11. THE SOLUTION: UPLOAD
• Testing shows files up to 15 GB upload successfully.
• (cf figshare 5 GB file size limit, Zenodo 2 GB)
• 20 GB file upload has been done in testing, but generates an error
message in the browser, and the user must find and Resume the
submission from the Submissions page
• Multiple files can be uploaded by drag’n’drop.
12. THE SOLUTION: DOWNLOAD
We wanted a mechanism, which DSpace doesn’t provide, of
zipping up files for download.
• BitTorrent was one possible approach: could be added at a later
date
• Other approaches possible (Rsync, Secure Copy (SCP))

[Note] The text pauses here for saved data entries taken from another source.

Lemma wp_create_tournament normal name total initial increment creator deadline first duration format db :
  coherent db ->
  wp false None (create_tournament normal name total initial increment creator deadline first duration format)
    (fun _ db' => kept free db db') db.
Proof.
  intros Hdb. pose proof (kept_refl free db Hdb). unfold create_tournament.
  destruct (negb _); [by wp_step|]. cbv zeta.
  destruct (_ <=? 0); [by wp_step|]. destruct (initial <=? 0); [by wp_step|].
  destruct (increment <? 0); [by wp_step|]. destruct (_ <? _); [by wp_step|]. destruct (_ <? _); [by wp_step|].
  apply wp_begin; [by intros _ e; wp_step|]. cbn beta iota.
  assert (forall error db1, wp_tx false db (_ ← rollback_transaction (T := Tables); mret (NotCreated error))
            (fun _ db' => kept free db db') db1) as Habandon
    by (intros error db1; by apply wp_tx_rollback, wp_ret).
  apply wp_tx_bind, wp_select; [|intros _ e; apply Habandon].
  apply wp_tx_bind, wp_select; [|intros _ e; apply Habandon].
  destruct (List.filter _ _); [|apply Habandon].
  apply wp_tx_bind, wp_ran. intros a db1 Hran.
  assert (kept free db db1) as H1.
  { apply (ran_keeps _ _ _ _ _ Hran); [done|]. intros now d id Hs. by eapply create_statement_kept. }
  destruct a as [e|id]; [apply Habandon|]. apply wp_tx_commit; [by wp_step|]. intros _.
  split; [by wp_step|]. split; by wp_step.
Qed.

Lemma NoDup_map_filter {A K} (key : A -> K) f l :
  List.NoDup (map key l) -> List.NoDup (map key (List.filter f l)).
Proof.
  induction l as [|x l IH]; cbn; [done|]. rewrite NoDup_cons_iff. intros [Hx Hl].
  destruct (f x); [|by apply IH]. cbn. constructor; [|by apply IH].
  rewrite in_map_iff. intros (y & E & Hy). apply Hx. apply filter_In in Hy as [Hy _].
  rewrite <- E. by apply in_map.
Qed.

(** ** Preparing the first round *)

Lemma wp_prepare_pairings o tid db :
  coherent db -> pairable tid db 1 ->
  wp false o (prepare_pairings tid) (fun _ db' => proceeds free tid db db') db.
Proof.
  intros Hdb Hp. pose proof (proceeds_refl free tid db Hdb). unfold prepare_pairings. wp_step.
  apply wp_round_any. intros [|q l] _; [|by wp_step]. wp_step.
  apply wp_participants_any. intros ps. destruct (_ <=? _)%nat; [|by wp_step]. wp_step.
  eapply wp_mono; [by apply (wp_generate o free)|]. intros g db1 H1. by wp_step.
Qed.

Lemma wp_prepare_first_round tid db :
  coherent db -> pairable tid db 1 ->
  wp false None (prepare_first_round tid) (fun _ db' => proceeds free tid db db') db.
Proof.
  intros Hdb Hp. pose proof (proceeds_refl free tid db Hdb) as H0. unfold prepare_first_round.
  apply wp_begin; [by intros _ e; wp_step|]. cbn beta iota.
  assert (forall error db1, wp_tx false db (_ ← rollback_transaction (T := Tables); mret (Failed error))
            (fun _ db' => proceeds free tid db db') db1) as Habandon
    by (intros error db1; by apply wp_tx_rollback, wp_ret).
  apply wp_tx_bind, wp_select; [|intros _ e; apply Habandon].
  apply wp_tx_bind. eapply wp_mono; [by apply wp_prepare_pairings|]. intros failure db1 H1. cbn beta.
  destruct failure; [apply Habandon|]. apply wp_tx_commit; [by wp_step|]. intros _.
  split; [by wp_step|]. split; by wp_step.
Qed.

(** ** The maintenance tick *)

Lemma wp_each {A} calm o (I : list A -> Tables -> Prop) (body : A -> IO Tables ManagerResult) l db :
  (forall a l db, I (a :: l) db -> wp calm o (body a) (fun _ db' => I l db') db) ->
  I l db -> wp calm o (each body l) (fun _ db' => exists l', I l' db') db.
Proof.
  intros Hbody. revert db. induction l as [|a l IH]; intros db Hl; cbn [each].
  - wp_step. by exists [].
  - wp_step. eapply wp_mono; [by apply Hbody|]. intros r db1 H1. cbn beta.
    destruct r; [by apply IH|]. wp_step. by exists l.
Qed.

Lemma pairable_local tid tid' n db db' :
  proceeds free tid db db' -> tid' <> tid -> pairable tid' db n -> pairable tid' db' n.
Proof.
  intros [_ _ Hl] Hne (H1 & H2 & H3). destruct (Hl tid' Hne) as (Et & Er & _).
  assert (forall t, t_id t = tid' -> In t (tournaments db') <-> In t (tournaments db)) as Ht.
  { intros t Hid. pose proof (filter_In (fun t => t_id t =? tid') t (tournaments db')) as E.
    unfold tournaments_of in Et. rewrite Et, filter_In, Z.eqb_eq in E. tauto. }
  assert (forall r k, round_key r = (tid', k) -> In r (rounds db') <-> In r (rounds db)) as Hr.
  { intros r k Hk. injection Hk as Hk _. unfold rounds_of in Er.
    pose proof (filter_In (fun r => tr_tournament r =? tid') r (rounds db')) as E.
    rewrite Er, filter_In, Z.eqb_eq in E. tauto. }
  split; [|split].
  - destruct H1 as (r & Hin & Hk & Hs). exists r. split; [by eapply Hr|done].
  - intros r Hin Hk. apply H2; [by eapply Hr|done].
  - intros t Hin Hid. apply H3; [by apply Ht|done].
Qed.

Lemma NoDup_flat_map_key {A} (key : A -> Z) (f : A -> list Z) l :
  List.NoDup (map key l) -> (forall a, In a l -> f a = [] \/ f a = [key a]) ->
  List.NoDup (flat_map f l).
Proof.
  induction l as [|a l IH]; cbn; [constructor|]. rewrite NoDup_cons_iff. intros [Ha Hl] Hf.
  specialize (IH Hl ltac:(auto)). destruct (Hf a (or_introl eq_refl)) as [->| ->]; [done|].
  constructor; [|done]. rewrite in_flat_map. intros (b & Hb & Hin). apply Ha.
  destruct (Hf b (or_intror Hb)) as [E|E]; rewrite E in Hin; [done|].
  destruct Hin as [<-|[]]. by apply in_map.
Qed.

(** The rounds prepared ahead are first rounds that may be paired, one per tournament. *)
Lemma to_prepare_pairable now db :
  coherent db -> List.NoDup (to_prepare now db) /\ forall tid, In tid (to_prepare now db) -> pairable tid db 1.
Proof.
  intros Hdb. split.
  - unfold to_prepare. apply (NoDup_flat_map_key t_id); [by apply Hdb|]. intros t _.
    match goal with |- context [List.filter ?f ?l] => set (rows := List.filter f l); assert
      (List.NoDup (map round_key rows) /\ forall r, In r rows -> round_key r = (t_id t, 1)) as [Hnd Hk] end.
    { split; [by apply NoDup_map_filter, Hdb|]. intros r Hr. apply filter_In in Hr as [_ E].
      repeat apply andb_prop in E as [E ?]. unfold round_key. bool_hyps. congruence. }
    destruct rows as [|r [|r' rows]]; [by left|by right|]. exfalso.
    inversion_clear Hnd as [|? ? Hnot _]. apply Hnot. left.
    rewrite (Hk r), (Hk r'); [done|right; by left|by left].
  - intros tid H. unfold to_prepare in H. apply in_flat_map in H as (t & Ht & H).
    apply in_map_iff in H as (r & <- & Hr). apply filter_In in Hr as [Hr E].
    repeat apply andb_prop in E as [E ?]. bool_hyps. apply String.eqb_eq in H1, H2.
    assert (round_key r = (t_id t, 1)) as Hk by (unfold round_key; congruence). split; [|split].
    + exists r. split; [done|]. split; [done|by left].
    + intros r' Hr' Hk'. assert (r' = r) as ->; [|congruence].
      apply (same_key round_key (rounds db)); [by apply Hdb|done|done|congruence].
    + intros t' Ht' Hid. assert (t' = t) as ->; [|congruence].
      by apply (same_key t_id (tournaments db)); [apply Hdb|..].
Qed.

(** All rounds before one that is over are over. *)
Lemma over_before db tid m n :
  coherent db -> round_in db tid m (eq "completed") -> 0 < n <= m -> round_in db tid n (eq "completed").
Proof.
  intros Hdb Hm Hn. replace n with (m - Z.of_nat (Z.to_nat (m - n))) by lia.
  assert (Z.of_nat (Z.to_nat (m - n)) < m) as Hk by lia. revert Hk.
  induction (Z.to_nat (m - n)) as [|k IH]; intros Hk; [by rewrite Z.sub_0_r|].
  destruct IH as (r & Hr & Hkey & Hs); [lia|]. injection Hkey as H1 H2.
  replace (m - Z.of_nat (S k)) with (tr_round r - 1) by lia. rewrite <- H1.
  apply (c_order _ Hdb); [done|congruence|lia].
Qed.

(** Every tournament has at most one round due. *)
Lemma due_once now db : coherent db -> List.NoDup (map fst (due_rounds now db)).
Proof.
  intros Hdb. unfold due_rounds. rewrite map_map. cbn.
  match goal with |- context [isort due_before ?l] => set (rows := l) end.
  apply (Permutation_NoDup (l := map tr_tournament rows)).
  { apply Permutation_map. symmetry. apply isort_perm. }
  assert (forall r r', In r rows -> In r' rows -> tr_tournament r = tr_tournament r' -> tr_round r' <= tr_round r) as Hle.
  { intros r r' Hr Hr' Et. destruct (Z.le_gt_cases (tr_round r') (tr_round r)) as [|Hlt]; [done|exfalso].
    apply filter_In in Hr as [Hr E], Hr' as [Hr' E']. apply andb_prop in E as [E _], E' as [E' _].
    apply startable_spec in E as (_ & _ & Hs & _), E' as (_ & _ & _ & Hprev).
    pose proof (c_positive _ Hdb r Hr).
    destruct (over_before db (tr_tournament r') (tr_round r' - 1) (tr_round r) Hdb) as (q & Hq & Hk & Hq');
      [apply Hprev; lia|lia|].
    assert (q = r) as ->; [|congruence].
    apply (same_key round_key (rounds db)); [by apply Hdb|done|done|]. unfold round_key in *. congruence. }
  assert (List.NoDup (map round_key rows)) as Hnd by by apply NoDup_map_filter, Hdb.
  clearbody rows. induction rows as [|r rows IH]; cbn; [constructor|].
  cbn in Hnd. apply NoDup_cons_iff in Hnd as [Hr Hnd]. constructor.
  - rewrite in_map_iff. intros (r' & E & Hr'). apply Hr.
    assert (tr_round r' = tr_round r) as Er.
    { apply Z.le_antisymm; apply Hle; first [by left|by right|done|by symmetry]. }
    apply in_map_iff. exists r'. split; [|done]. unfold round_key. congruence.
  - apply IH; [|done]. intros r1 r2 H1 H2. apply Hle; by right.
Qed.

(** A tournament with a round due is not over. *)
Lemma due_open now db tid n :
  coherent db -> In (tid, n) (due_rounds now db) ->
  forall t, In t (tournaments db) -> t_id t = tid -> t_status t <> "completed".
Proof.
  intros Hdb H t Ht Hid. unfold due_rounds in H. apply in_map_iff in H as (r & [= H1 H2] & Hr).
  apply (Permutation_in _ (isort_perm _ _)), filter_In in Hr as [_ E]. apply andb_prop in E as [_ E].
  apply existsb_exists in E as (t' & Ht' & E). apply andb_prop in E as [E1 E2]. apply Z.eqb_eq in E1.
  assert (t' = t) as ->. { by apply (same_key t_id (tournaments db)); [apply Hdb|..|congruence]. }
  intros Hs. by rewrite Hs in E2.
Qed.

Lemma open_local tid tid' db db' :
  proceeds free tid db db' -> tid' <> tid ->
  (forall t, In t (tournaments db) -> t_id t = tid' -> t_status t <> "completed") ->
  forall t, In t (tournaments db') -> t_id t = tid' -> t_status t <> "completed".
Proof.
  intros [_ _ Hl] Hne H t Ht Hid. destruct (Hl tid' Hne) as (Et & _).
  apply H; [|done]. unfold tournaments_of in Et.
  pose proof (filter_In (fun t => t_id t =? tid') t (tournaments db)) as E.
  rewrite <- Et, filter_In, Z.eqb_eq in E. tauto.
Qed.

Section tick.
Context (arrange : forall A, list A -> list A).
Context (arrange_perm : forall A (l : list A), Permutation (arrange A l) l).

Lemma wp_prepare_loop l db :
  coherent db -> List.NoDup l -> (forall tid, In tid l -> pairable tid db 1) ->
  wp false None (each prepare_first_round l) (fun _ db' => kept free db db') db.
Proof.
  intros Hdb Hnd Hp.
  eapply wp_mono; [apply (wp_each false None (fun l db1 => kept free db db1 /\ List.NoDup l /\
    forall tid, In tid l -> pairable tid db1 1))|].
  - clear l Hnd Hp. intros tid l db1 (H1 & Hnd & Hp). apply NoDup_cons_iff in Hnd as [Hnot Hnd].
    eapply wp_mono; [apply wp_prepare_first_round; [apply H1|apply Hp; by left]|].
    intros r db2 H2. split; [|split; [done|]].
    + eapply kept_trans; [apply H1|by apply (kept_proceeds free tid)].
    + intros tid' Hin. apply (pairable_local tid _ _ db1); [done| |apply Hp; by right]. by intros ->.
  - split; [by apply kept_refl|done].
  - by intros r db' (l' & H & _).
Qed.
(* ===== verification/TournamentBalance.v ===== *)
(** * Tournaments without failures

    When no statement fails, more holds after every request than [coherent]: [settled].
    The totals of the players are those of the recorded results, nobody sits twice in a
    round, and a round whose results are all in is over and followed by another, unless
    the tournament is over. *)
From stdpp Require Import strings gmap.
From S2P Require Import Prelude Swiss SwissSpec Storage StorageSpec TournamentRepo TournamentManager TournamentSpec TournamentSteps.
Open Scope string_scope.
Open Scope list_scope.
Open Scope Z_scope.

(** ** The invariant *)

Definition sitters (p : StoredPairing) : list Z :=
  pr_white p :: match pr_black p with Some b => [b] | None => [] end.

Definition any (_ : string) : Prop := True.

Record fair (db : Tables) : Prop := {
  f_tournament : forall t, In t (tournaments db) -> tournament_ok t = true;
  f_players : List.NoDup (map (fun tp => (tp_tournament tp, tp_player tp)) (players db));
  f_owner : forall tp, In tp (players db) -> is_account db (tp_player tp) = true;
  f_seated : forall p q, In p (pairings db) -> In q (sitters p) ->
    exists tp, In tp (players db) /\ tp_tournament tp = pr_tournament p /\ tp_player tp = q;
  f_once : forall tid n, List.NoDup (flat_map sitters (round_of tid n db));
  f_rounds : forall r t, In r (rounds db) -> In t (tournaments db) -> t_id t = tr_tournament r ->
    tr_round r <= t_rounds t;
  f_swiss : forall t n, In t (tournaments db) -> is_elimination t = false -> 0 < n <= t_rounds t ->
    round_in db (t_id t) n any
}.

(** The totals of every player are those of the results. *)
Definition totalled (db : Tables) : Prop :=
  forall tp, In tp (players db) -> totals pr_result (pairings db) tp = tp.

(** After round [n] there is another one, or nothing more to play. *)
Definition onward (db : Tables) (tid n : Z) : Prop :=
  (exists t, In t (tournaments db) /\ t_id t = tid /\ t_status t = "completed") \/
  round_in db tid (n + 1) any.

(** A round whose results are all in is over, with [except] as the exceptions. *)
Definition flows (except : Z -> Z -> Prop) (db : Tables) : Prop :=
  forall tid n, ~ except tid n -> decided (round_of tid n db) ->
    round_in db tid n (eq "completed") /\ onward db tid n.

Definition nowhere (_ _ : Z) : Prop := False.
Definition only (tid n : Z) (tid' n' : Z) : Prop := tid' = tid /\ n' = n.

Record settled (db : Tables) : Prop := {
  s_coherent : coherent db; s_fair : fair db; s_totals : totalled db; s_flows : flows nowhere db
}.

(** ** Statements that do not fail *)

Section calm.
Context {T : Type} (o : option T).

Lemma wp_both {A} (m : IO T A) P Q db :
  wp false o m P db -> wp true o m Q db -> wp true o m (fun a db' => P a db' /\ Q a db') db.
Proof.
  intros H1 H2 env w Hdb Ho Hc. specialize (H1 env w Hdb Ho ltac:(done)). specialize (H2 env w Hdb Ho Hc).
  destruct (m env w) as [a w']. destruct H1 as (? & _ & _), H2 as (? & ? & ?). done.
Qed.
(** Decryption is encryption. *)
Lemma process_involutive key c input :
  bytes_of_length 32 key -> bytes_of_length 16 c -> process key c (process key c input) = input.
Proof.
  intros Hk Hc. destruct (expand_key_spec key Hk) as [Hks _].
  destruct (process_spec key c input Hk Hc) as [E Hl].
  destruct (process_spec key c (process key c input) Hk Hc) as [-> _]. rewrite Hl, E.
  apply xor_bytes_twice. rewrite keystream_length by done. unfold blocks.
  pose proof (Nat.div_mod_eq (length input + 15) 16). pose proof (Nat.mod_upper_bound (length input + 15) 16). lia.
Qed.
(* ===== verification/SealedEnvelope.v ===== *)
(** * Sealed envelopes

    [crypto/sealed_envelope.cpp], with the key pairs of [crypto/kem.cpp],
    [crypto/x25519.cpp] and [crypto/signature.cpp] it combines: a client encrypts a
    message to a one-time key pair of the server, under the secrets of two key exchanges.
    The primitives themselves are OpenSSL's, an interface here. *)
From S2P Require Import Prelude Types Bytes Sha2 Sha2Spec Hmac Aes AesSpec Aead.
Open Scope Z_scope.

(** ** OpenSSL

    The calls on an [EVP_PKEY]; [None] is a return value that reports failure. A [seed]
    is the randomness a call draws. *)
Class OpenSSL := {
  KemKey : Type;
  kem_raw_public_key : KemKey -> option (list Z);
  EVP_encapsulate : forall (public_key : list Z) (seed : Z), option (list Z * list Z);
  EVP_decapsulate : KemKey -> list Z -> option (list Z);
  EccKey : Type;
  ecc_raw_public_key : EccKey -> option (list Z);
  EVP_derive : EccKey -> list Z -> option (list Z);
  SignKey : Type;
  sign_raw_public_key : SignKey -> option (list Z);
  EVP_sign : SignKey -> list Z -> Z -> option (list Z);
  EVP_verify : forall (public_key message signature : list Z), bool }.

(** What FIPS 203, RFC 7748 and FIPS 204 promise of them: the two sides of a key exchange
    agree, and signatures verify. *)
Class OpenSSLLaws (S : OpenSSL) := {
  kem_correct : forall k pk seed ct ss, kem_raw_public_key k = Some pk ->
    EVP_encapsulate pk seed = Some (ct, ss) -> EVP_decapsulate k ct = Some ss;
  dh_agrees : forall a b pa pb, ecc_raw_public_key a = Some pa -> ecc_raw_public_key b = Some pb ->
    EVP_derive a pb = EVP_derive b pa;
  sign_correct : forall k pk message seed signature, sign_raw_public_key k = Some pk ->
    EVP_sign k message seed = Some signature -> EVP_verify pk message signature = true }.

Module mlkem768.
Definition PUBLIC_KEY_SIZE : nat := Z.to_nat 1184.
Definition CIPHERTEXT_SIZE : nat := Z.to_nat 1088.
Definition SHARED_SECRET_SIZE : nat := 32.
End mlkem768.
Module x25519.
Definition PUBLIC_KEY_SIZE : nat := 32.
Definition SHARED_SECRET_SIZE : nat := 32.
End x25519.
Module mldsa65.
Definition PUBLIC_KEY_SIZE : nat := Z.to_nat 1952.
Definition SIGNATURE_SIZE : nat := Z.to_nat 3309.
End mldsa65.

(** The buffers are resized to the size expected, and emptied when the call fails or
    reports another length. *)
Definition sized (n : nat) (r : option (list Z)) : list Z :=
  match r with
  | Some out => if (length out =? n)%nat then out else []
  | None => []
  end.

Section envelope.
Context `{S : OpenSSL}.

(** ** Key pairs: [pkey_], null when generation failed *)

Definition kem_public_key (pkey_ : option KemKey) : list Z :=
  match pkey_ with None => [] | Some k => sized mlkem768.PUBLIC_KEY_SIZE (kem_raw_public_key k) end.

Definition decapsulate (pkey_ : option KemKey) (ciphertext : list Z) : list Z :=
  match pkey_ with
  | None => []
  | Some k => if negb (length ciphertext =? mlkem768.CIPHERTEXT_SIZE)%nat then []
              else sized mlkem768.SHARED_SECRET_SIZE (EVP_decapsulate k ciphertext)
  end.

(** [KemEncapsulation]: ciphertext and secret when [ok]. *)
Definition encapsulate (public_key : list Z) (seed : Z) : option (list Z * list Z) :=
  if negb (length public_key =? mlkem768.PUBLIC_KEY_SIZE)%nat then None else
  match EVP_encapsulate public_key seed with
  | Some (ct, ss) =>
      if negb (length ct =? mlkem768.CIPHERTEXT_SIZE)%nat || negb (length ss =? mlkem768.SHARED_SECRET_SIZE)%nat
      then None else Some (ct, ss)
  | None => None
  end.

Definition ecc_public_key (pkey_ : option EccKey) : list Z :=
  match pkey_ with None => [] | Some k => sized x25519.PUBLIC_KEY_SIZE (ecc_raw_public_key k) end.

Definition derive_shared (pkey_ : option EccKey) (peer_public : list Z) : list Z :=
  match pkey_ with
  | None => []
  | Some k => if negb (length peer_public =? x25519.PUBLIC_KEY_SIZE)%nat then []
              else sized x25519.SHARED_SECRET_SIZE (EVP_derive k peer_public)
  end.

Definition sign_public_key (pkey_ : option SignKey) : list Z :=
  match pkey_ with None => [] | Some k => sized mldsa65.PUBLIC_KEY_SIZE (sign_raw_public_key k) end.

Definition sign (pkey_ : option SignKey) (message : list Z) (seed : Z) : list Z :=
  match pkey_ with None => [] | Some k => sized mldsa65.SIGNATURE_SIZE (EVP_sign k message seed) end.

Definition verify (public_key message signature : list Z) : bool :=
  if negb (length public_key =? mldsa65.PUBLIC_KEY_SIZE)%nat then false
  else if negb (length signature =? mldsa65.SIGNATURE_SIZE)%nat then false
  else EVP_verify public_key message signature.

(** ** Envelopes *)

Definition SEAL_CONTEXT : str := lit "CHESS-SEAL-1".
Definition KEY_ID_SIZE : nat := 16.
Definition IV_SIZE : nat := 16.

Record SealedEnvelope := mkSealedEnvelope {
  env_key_id : list Z; env_kem_ct : list Z; env_x25519_pk : list Z;
  env_iv : list Z; env_ct : list Z; env_tag : list Z }.

Definition empty_envelope : SealedEnvelope := mkSealedEnvelope [] [] [] [] [] [].

Record SealKeyMaterial := mkSealKeyMaterial {
  mat_key_id : list Z; kem : option KemKey; ecc : option EccKey }.

Record SealKeyOffer := mkSealKeyOffer {
  off_key_id : list Z; kem_ek : list Z; off_x25519_pk : list Z; expires_in : Z; signature : list Z }.

Definition valid (m : SealKeyMaterial) : bool := bool_decide (is_Some (kem m)) && bool_decide (is_Some (ecc m)).

Definition well_formed (e : SealedEnvelope) : bool :=
  (length (env_key_id e) =? KEY_ID_SIZE)%nat && (length (env_kem_ct e) =? mlkem768.CIPHERTEXT_SIZE)%nat &&
  (length (env_x25519_pk e) =? x25519.PUBLIC_KEY_SIZE)%nat && (length (env_iv e) =? IV_SIZE)%nat &&
  (length (env_tag e) =? TAG_SIZE)%nat.

Definition context_bytes : list Z := label_bytes SEAL_CONTEXT.

Definition signing_input (key_id kem_ek x25519_pk : list Z) (expires_in : Z) : list Z :=
  context_bytes ++ kem_ek ++ x25519_pk ++ key_id ++ store_be 4 expires_in.

Definition build_aad (key_id : list Z) : list Z := context_bytes ++ key_id.

Definition build_master (ss_pq ss_cl : list Z) : list Z :=
  let master := repeat 0 (length ss_pq + length ss_cl) in
  let master := memcpy master 0 ss_pq in
  memcpy master (length ss_pq) ss_cl.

13. THE SOLUTION: DOWNLOAD
• FTP download: agreed
• Tried and tested technology that we are confident we can put in place
and will work well
• All files will be accessed from the FTP server anonymously
• Users can still download files via browser via FTP
• Users who wish can use an FTP client, allowing them to resume a
download
14. THE SOLUTION: DOWNLOAD
• Specification:
• All files will still be required to have appropriate metadata stored in
DSpace
• All filesets will now be downloadable as a zip file (previous 5.2 GB limit)
• Move DSpace assetstore to a location where more storage available
• Statistics (i.e. numbers) of file downloads by SFTP will be added to
DSpace statistics
15. THE SOLUTION: DOWNLOAD
• This is a replacement for our current on-the-fly zip file
creation of Item bitstreams.
• Will mitigate potential performance issues. Because it will use
less server resources (Java threads and RAM)
16. SUMMARY
• We have implemented HTML5 upload in the DataShare (DSpace)
web interface to allow depositors to easily and quickly deposit
individual files up to 15 GB.
• We are working on integrating an SFTP server to allow users to
retrieve filesets larger than our current 20 GB limit. Storage
rather than network/browser timeout will become the limiting
factor on fileset size. We anticipate making numerous filesets
around 100 GB available in this way in the medium term.